Entries taken from a collection

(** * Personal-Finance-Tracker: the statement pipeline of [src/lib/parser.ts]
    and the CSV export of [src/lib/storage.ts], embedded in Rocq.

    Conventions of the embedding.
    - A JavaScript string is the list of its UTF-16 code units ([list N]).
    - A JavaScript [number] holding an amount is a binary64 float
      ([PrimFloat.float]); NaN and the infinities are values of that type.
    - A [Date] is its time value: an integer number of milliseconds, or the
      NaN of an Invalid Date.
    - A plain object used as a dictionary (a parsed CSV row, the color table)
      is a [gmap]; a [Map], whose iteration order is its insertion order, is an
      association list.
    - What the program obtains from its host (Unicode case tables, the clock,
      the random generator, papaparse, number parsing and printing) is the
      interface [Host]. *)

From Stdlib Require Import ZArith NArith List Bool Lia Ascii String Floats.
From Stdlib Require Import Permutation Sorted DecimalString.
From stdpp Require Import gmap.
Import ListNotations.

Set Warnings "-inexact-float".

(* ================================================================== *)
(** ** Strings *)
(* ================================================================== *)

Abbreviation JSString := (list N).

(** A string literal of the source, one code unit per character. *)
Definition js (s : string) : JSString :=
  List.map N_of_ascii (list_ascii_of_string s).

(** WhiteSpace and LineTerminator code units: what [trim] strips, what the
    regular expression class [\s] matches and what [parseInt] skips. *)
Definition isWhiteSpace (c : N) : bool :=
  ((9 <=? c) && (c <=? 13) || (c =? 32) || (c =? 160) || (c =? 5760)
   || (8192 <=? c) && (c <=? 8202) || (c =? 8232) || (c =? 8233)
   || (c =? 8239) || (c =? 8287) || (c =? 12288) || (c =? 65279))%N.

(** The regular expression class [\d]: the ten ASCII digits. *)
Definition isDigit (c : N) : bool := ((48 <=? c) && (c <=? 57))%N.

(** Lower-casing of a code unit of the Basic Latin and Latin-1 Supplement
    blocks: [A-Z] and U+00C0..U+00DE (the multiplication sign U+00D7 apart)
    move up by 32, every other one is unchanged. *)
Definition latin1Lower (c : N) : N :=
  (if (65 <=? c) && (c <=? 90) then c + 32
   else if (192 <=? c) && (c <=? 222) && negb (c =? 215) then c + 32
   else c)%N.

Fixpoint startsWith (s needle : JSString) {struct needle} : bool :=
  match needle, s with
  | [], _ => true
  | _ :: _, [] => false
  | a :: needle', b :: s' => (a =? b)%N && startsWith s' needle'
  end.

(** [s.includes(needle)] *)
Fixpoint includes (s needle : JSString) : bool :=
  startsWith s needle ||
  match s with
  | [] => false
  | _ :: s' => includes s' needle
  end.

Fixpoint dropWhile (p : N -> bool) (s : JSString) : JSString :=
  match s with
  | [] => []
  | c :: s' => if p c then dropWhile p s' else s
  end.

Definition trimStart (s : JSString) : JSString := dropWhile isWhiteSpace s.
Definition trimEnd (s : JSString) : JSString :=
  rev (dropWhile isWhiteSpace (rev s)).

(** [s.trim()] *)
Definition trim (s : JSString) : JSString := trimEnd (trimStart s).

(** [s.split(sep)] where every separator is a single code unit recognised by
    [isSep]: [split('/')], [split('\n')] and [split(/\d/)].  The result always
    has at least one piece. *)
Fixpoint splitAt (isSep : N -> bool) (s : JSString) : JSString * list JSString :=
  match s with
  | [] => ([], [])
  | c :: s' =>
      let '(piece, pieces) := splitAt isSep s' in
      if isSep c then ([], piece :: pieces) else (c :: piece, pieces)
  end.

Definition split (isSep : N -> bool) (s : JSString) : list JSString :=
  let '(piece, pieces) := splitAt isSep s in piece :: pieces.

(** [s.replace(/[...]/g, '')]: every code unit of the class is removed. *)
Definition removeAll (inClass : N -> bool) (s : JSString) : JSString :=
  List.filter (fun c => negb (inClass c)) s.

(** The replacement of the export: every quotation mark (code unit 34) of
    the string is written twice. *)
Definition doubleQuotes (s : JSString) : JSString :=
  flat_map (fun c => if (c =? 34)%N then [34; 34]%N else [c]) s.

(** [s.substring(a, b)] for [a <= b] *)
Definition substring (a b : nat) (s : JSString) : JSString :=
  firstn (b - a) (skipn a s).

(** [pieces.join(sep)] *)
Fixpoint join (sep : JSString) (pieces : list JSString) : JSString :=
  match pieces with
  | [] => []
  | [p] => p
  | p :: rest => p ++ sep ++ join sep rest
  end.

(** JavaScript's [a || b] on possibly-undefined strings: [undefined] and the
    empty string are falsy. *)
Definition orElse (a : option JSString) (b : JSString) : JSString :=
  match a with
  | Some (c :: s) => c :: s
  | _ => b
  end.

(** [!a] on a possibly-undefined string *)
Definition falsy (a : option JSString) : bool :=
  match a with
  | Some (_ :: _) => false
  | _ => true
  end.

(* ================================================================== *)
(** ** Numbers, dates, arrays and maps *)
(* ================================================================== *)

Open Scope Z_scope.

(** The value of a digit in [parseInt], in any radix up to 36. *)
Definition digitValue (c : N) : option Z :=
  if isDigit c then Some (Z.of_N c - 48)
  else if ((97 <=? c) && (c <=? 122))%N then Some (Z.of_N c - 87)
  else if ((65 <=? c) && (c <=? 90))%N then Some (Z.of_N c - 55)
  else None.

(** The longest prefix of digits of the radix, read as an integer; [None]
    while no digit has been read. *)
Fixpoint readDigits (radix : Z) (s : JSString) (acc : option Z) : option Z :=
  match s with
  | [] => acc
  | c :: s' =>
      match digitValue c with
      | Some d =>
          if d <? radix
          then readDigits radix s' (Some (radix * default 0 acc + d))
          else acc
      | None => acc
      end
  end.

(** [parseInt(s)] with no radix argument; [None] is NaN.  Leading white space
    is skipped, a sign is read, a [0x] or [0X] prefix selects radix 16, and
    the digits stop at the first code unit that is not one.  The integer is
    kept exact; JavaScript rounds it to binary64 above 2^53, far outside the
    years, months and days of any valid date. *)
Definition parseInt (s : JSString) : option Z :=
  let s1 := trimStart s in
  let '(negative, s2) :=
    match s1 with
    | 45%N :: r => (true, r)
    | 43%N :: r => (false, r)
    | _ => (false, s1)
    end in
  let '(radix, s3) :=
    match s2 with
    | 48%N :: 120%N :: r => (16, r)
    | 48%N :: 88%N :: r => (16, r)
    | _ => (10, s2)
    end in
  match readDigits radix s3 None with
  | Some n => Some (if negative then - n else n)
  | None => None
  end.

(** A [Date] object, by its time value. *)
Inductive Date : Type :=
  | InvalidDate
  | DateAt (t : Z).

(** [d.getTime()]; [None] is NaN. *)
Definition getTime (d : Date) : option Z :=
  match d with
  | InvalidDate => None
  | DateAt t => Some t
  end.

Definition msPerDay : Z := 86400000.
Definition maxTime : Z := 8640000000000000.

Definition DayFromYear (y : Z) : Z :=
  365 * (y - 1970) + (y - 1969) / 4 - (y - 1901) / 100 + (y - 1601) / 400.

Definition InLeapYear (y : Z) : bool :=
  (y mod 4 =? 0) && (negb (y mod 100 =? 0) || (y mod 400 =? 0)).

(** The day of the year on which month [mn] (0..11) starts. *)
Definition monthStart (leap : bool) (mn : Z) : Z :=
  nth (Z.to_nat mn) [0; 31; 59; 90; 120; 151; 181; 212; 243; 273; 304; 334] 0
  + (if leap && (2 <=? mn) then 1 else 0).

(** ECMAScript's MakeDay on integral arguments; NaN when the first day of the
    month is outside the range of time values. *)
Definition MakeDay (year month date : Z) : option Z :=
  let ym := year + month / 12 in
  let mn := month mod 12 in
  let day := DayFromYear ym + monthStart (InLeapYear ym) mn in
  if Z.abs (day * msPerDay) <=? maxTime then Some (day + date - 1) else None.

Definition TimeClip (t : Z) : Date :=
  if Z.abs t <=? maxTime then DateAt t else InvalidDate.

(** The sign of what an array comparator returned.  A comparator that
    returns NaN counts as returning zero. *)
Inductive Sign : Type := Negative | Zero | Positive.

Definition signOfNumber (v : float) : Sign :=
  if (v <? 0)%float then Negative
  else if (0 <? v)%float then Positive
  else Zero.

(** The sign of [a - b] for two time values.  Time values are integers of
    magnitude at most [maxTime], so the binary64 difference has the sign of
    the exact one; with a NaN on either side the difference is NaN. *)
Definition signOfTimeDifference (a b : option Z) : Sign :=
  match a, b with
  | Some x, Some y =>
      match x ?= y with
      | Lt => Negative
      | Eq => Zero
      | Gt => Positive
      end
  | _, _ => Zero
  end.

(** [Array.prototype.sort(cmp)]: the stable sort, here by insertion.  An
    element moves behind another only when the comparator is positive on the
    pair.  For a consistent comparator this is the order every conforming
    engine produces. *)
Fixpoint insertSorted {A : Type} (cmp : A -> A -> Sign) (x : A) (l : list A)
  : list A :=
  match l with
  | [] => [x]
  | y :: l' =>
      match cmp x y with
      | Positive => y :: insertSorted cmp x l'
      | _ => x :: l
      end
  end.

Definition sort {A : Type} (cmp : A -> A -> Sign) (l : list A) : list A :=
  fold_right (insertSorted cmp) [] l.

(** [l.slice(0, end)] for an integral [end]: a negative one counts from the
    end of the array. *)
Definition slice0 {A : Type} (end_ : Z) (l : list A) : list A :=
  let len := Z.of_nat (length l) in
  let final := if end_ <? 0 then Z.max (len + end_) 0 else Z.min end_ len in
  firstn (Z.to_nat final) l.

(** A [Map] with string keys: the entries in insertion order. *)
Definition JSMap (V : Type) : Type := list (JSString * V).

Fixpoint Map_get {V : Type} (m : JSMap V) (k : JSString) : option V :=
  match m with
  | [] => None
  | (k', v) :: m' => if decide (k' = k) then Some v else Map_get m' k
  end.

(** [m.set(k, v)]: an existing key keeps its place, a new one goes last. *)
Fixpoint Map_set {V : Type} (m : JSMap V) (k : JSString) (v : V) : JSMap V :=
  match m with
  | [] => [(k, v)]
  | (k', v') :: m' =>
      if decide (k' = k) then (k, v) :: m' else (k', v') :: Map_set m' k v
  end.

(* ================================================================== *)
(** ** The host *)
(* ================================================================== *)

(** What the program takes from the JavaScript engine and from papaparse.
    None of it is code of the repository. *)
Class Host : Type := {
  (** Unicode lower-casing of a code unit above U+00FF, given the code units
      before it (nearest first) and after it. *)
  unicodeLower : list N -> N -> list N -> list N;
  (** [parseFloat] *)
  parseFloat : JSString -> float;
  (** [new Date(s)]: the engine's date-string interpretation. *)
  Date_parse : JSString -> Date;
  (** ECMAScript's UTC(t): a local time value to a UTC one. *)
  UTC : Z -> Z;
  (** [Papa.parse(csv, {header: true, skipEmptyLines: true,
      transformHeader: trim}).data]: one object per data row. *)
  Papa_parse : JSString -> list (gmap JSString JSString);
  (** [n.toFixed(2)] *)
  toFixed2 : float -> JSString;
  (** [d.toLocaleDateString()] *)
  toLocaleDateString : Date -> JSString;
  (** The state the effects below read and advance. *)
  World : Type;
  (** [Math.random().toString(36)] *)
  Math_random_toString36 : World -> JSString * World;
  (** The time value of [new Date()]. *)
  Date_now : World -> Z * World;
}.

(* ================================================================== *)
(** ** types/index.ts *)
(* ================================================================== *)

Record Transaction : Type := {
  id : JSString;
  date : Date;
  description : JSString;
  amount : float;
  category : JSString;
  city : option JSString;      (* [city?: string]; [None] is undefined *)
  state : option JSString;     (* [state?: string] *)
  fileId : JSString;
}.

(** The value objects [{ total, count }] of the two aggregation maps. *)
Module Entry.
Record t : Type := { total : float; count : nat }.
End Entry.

* * *

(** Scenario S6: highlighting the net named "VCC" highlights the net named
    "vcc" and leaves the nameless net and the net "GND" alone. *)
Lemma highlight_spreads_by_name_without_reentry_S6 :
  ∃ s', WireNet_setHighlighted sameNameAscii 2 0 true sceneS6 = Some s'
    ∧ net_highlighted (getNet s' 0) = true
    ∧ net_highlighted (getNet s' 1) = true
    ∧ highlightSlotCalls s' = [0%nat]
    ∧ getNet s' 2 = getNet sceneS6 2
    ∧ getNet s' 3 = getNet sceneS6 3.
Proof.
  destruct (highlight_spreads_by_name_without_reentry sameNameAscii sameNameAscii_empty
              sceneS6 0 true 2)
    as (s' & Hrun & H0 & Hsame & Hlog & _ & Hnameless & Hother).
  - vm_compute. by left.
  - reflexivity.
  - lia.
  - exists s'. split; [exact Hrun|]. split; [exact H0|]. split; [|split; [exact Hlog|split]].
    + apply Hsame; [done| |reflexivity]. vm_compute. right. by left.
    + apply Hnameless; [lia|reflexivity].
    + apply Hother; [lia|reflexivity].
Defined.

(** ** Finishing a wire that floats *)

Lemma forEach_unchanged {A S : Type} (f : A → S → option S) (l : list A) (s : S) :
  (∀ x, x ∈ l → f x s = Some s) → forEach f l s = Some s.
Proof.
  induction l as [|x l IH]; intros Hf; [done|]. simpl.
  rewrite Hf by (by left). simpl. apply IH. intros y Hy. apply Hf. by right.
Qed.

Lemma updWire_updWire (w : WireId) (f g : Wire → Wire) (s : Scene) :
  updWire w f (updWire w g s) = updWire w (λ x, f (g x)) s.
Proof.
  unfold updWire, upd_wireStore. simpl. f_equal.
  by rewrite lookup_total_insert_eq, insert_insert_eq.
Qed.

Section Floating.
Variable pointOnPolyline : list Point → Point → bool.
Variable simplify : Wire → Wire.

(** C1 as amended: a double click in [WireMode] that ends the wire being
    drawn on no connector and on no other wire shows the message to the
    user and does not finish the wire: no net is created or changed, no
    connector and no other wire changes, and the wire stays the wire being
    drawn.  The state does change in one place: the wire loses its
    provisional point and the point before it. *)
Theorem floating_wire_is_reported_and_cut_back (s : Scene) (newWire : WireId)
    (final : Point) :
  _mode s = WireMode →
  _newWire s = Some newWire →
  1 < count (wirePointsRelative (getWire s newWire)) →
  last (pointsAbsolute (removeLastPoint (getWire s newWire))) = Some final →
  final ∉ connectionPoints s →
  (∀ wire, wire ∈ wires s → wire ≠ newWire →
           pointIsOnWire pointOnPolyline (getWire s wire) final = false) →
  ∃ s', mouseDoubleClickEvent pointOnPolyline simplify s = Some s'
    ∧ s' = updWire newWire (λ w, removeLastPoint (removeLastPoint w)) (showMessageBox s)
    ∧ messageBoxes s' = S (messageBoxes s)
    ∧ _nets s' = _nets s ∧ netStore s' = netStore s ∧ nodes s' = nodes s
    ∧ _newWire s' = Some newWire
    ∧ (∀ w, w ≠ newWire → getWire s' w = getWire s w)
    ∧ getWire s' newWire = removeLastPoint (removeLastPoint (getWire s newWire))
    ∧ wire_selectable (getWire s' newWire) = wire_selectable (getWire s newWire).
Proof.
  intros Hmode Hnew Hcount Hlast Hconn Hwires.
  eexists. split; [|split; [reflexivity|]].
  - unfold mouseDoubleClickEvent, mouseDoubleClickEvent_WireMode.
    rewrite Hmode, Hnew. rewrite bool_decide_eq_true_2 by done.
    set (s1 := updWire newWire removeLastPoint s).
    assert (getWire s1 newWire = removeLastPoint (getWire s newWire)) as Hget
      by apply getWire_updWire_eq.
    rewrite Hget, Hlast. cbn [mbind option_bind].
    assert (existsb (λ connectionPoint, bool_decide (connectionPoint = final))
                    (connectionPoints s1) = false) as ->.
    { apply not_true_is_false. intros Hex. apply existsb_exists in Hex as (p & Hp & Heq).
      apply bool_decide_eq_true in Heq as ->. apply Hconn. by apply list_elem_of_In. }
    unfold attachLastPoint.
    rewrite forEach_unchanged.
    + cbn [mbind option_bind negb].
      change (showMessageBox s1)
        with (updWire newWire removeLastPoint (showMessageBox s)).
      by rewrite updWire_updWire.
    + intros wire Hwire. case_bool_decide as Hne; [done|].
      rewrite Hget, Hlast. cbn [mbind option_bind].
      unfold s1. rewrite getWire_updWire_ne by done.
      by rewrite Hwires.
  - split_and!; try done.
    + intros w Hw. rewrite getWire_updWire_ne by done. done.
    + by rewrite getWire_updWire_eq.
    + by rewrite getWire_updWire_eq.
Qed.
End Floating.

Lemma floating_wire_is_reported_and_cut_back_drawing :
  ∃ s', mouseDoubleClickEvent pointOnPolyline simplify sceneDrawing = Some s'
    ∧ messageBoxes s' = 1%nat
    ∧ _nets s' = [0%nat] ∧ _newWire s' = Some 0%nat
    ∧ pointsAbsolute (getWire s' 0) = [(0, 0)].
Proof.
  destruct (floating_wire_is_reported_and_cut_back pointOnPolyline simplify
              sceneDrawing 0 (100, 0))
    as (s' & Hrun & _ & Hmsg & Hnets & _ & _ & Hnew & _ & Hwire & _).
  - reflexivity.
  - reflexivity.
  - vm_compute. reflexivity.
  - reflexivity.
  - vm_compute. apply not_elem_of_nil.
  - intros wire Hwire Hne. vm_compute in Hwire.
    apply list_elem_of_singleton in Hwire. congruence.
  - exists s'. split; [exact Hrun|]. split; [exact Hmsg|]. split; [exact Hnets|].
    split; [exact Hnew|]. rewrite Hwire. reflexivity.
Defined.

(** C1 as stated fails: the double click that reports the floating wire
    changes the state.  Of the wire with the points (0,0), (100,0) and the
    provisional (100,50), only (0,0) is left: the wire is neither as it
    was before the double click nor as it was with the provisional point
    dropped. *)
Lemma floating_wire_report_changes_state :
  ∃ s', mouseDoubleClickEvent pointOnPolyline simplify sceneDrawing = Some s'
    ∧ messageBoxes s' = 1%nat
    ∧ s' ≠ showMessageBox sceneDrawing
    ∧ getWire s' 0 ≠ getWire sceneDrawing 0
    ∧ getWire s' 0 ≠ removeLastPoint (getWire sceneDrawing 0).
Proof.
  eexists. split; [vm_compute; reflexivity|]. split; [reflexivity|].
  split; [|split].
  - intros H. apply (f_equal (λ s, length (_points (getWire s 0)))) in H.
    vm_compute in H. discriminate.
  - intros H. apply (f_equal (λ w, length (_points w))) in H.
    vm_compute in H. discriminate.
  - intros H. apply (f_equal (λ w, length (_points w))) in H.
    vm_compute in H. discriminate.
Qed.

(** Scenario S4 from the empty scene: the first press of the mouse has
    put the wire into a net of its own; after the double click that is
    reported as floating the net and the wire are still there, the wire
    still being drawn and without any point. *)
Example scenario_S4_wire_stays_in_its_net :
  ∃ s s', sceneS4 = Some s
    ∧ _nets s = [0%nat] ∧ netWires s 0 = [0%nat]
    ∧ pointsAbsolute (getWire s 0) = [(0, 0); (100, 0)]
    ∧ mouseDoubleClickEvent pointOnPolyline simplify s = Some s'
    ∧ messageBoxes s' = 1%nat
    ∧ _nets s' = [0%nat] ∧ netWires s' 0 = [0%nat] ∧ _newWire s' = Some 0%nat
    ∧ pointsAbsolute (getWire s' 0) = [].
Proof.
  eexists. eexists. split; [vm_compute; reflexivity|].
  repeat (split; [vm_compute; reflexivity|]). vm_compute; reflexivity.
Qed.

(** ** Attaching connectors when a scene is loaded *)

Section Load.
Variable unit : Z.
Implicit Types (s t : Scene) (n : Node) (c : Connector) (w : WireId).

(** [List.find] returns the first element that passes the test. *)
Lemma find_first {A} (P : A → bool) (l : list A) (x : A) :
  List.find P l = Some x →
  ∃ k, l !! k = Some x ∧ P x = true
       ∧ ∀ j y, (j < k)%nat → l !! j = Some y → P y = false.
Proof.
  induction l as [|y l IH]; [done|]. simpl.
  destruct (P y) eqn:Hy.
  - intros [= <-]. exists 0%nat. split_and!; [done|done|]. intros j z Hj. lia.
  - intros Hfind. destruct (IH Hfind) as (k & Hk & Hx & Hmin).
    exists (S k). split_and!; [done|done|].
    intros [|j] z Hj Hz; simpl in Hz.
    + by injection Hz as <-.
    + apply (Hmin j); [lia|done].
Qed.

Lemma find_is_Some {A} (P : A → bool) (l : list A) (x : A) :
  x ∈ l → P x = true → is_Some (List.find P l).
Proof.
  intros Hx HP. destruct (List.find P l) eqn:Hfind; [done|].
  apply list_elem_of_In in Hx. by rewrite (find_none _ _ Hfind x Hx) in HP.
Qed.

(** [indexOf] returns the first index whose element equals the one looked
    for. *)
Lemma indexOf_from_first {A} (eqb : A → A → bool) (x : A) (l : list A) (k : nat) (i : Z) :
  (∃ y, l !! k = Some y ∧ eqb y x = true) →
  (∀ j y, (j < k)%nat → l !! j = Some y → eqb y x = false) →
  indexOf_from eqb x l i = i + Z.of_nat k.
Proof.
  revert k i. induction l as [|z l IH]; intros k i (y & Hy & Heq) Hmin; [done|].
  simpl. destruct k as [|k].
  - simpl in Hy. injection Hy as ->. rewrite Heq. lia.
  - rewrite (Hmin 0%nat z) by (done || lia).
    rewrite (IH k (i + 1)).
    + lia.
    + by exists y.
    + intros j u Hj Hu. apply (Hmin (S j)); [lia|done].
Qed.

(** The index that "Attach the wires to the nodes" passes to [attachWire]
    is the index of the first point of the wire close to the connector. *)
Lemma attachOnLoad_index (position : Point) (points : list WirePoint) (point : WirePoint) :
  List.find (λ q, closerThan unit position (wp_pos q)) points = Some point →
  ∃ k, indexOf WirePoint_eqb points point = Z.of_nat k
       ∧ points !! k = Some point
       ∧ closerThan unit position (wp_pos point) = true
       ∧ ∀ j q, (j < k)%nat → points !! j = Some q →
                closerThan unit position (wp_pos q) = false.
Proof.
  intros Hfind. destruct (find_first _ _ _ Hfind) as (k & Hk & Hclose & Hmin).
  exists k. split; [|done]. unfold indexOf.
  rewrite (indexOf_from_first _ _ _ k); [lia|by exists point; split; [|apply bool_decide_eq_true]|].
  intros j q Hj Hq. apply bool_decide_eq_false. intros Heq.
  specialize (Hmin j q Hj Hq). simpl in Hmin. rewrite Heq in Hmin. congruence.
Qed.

*EXERCISE REQUIREMENTS*
Among the records above, only the lines between the line holding "Some newWire →" and the line holding "pointIsOnWire pointOnPolyline (getWire", inclusive, are to be output, exactly as written.

*RESULT*
  _newWire s = Some newWire →
  1 < count (wirePointsRelative (getWire s newWire)) →
  last (pointsAbsolute (removeLastPoint (getWire s newWire))) = Some final →
  final ∉ connectionPoints s →
  (∀ wire, wire ∈ wires s → wire ≠ newWire →
           pointIsOnWire pointOnPolyline (getWire s wire) final = false) →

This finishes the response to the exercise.